▶ _REQUIRED WORK_: Copy out each line below that has the word "order" in it.

START ENTRIES PROVIDED

(** [BTreeMap::insert] on the entries in the order of their keys. *)
Fixpoint aux_insert (k v : Z) (l : list (Z * Z)) : list (Z * Z) :=
  match l with
  | [] => [(k, v)]
  | (k', v') :: l' => if decide (k = k') then (k, v) :: l' else if decide (k < k') then (k, v) :: l else (k', v') :: aux_insert k v l'
  end.

(** ** Pushing *)

Section stack.
Context {M : Type} `{UserMemory M}.

(** The task as far as the stack goes: its memory and its saved registers. *)
Record STask := mkSTask { st_mem : M; st_cx : TrapFrame }.

Definition push_arr (t : STask) (buffer : list Z) : outcome (Z * STask) :=
  let len := Z.of_nat (length buffer) in
  let sp := cx_get (st_cx t) SP -u alignup (len +u 1) 8 in
  m ← u_write (st_mem t) sp buffer;
  Ret (sp, mkSTask m (cx_set (st_cx t) SP sp)).

Definition push_str (t : STask) (str : list Z) : outcome (Z * STask) := push_arr t str.

Definition push_num (t : STask) (num : Z) : outcome (Z * STask) :=
  let sp := cx_get (st_cx t) SP -u 8 in
  m ← u_write (st_mem t) sp (le64 num);
  Ret (sp, mkSTask m (cx_set (st_cx t) SP sp)).

(** [into_iter().map(push_str).collect()] over the strings as given: the pointers in the
    order of the pushes. *)
Fixpoint push_strs (t : STask) (l : list (list Z)) : outcome (list Z * STask) :=
  match l with
  | [] => Ret ([], t)
  | x :: l => '(p, t) ← push_str t x; '(ps, t) ← push_strs t l; Ret (p :: ps, t)
  end.

Definition push_nums (t : STask) (l : list Z) : outcome STask := foldM (λ t n, '(_, t) ← push_num t n; Ret t) l t.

END ENTRIES PROVIDED

▶ _RESPONSE BELOW_:
(** [BTreeMap::insert] on the entries in the order of their keys. *)
    order of the pushes. *)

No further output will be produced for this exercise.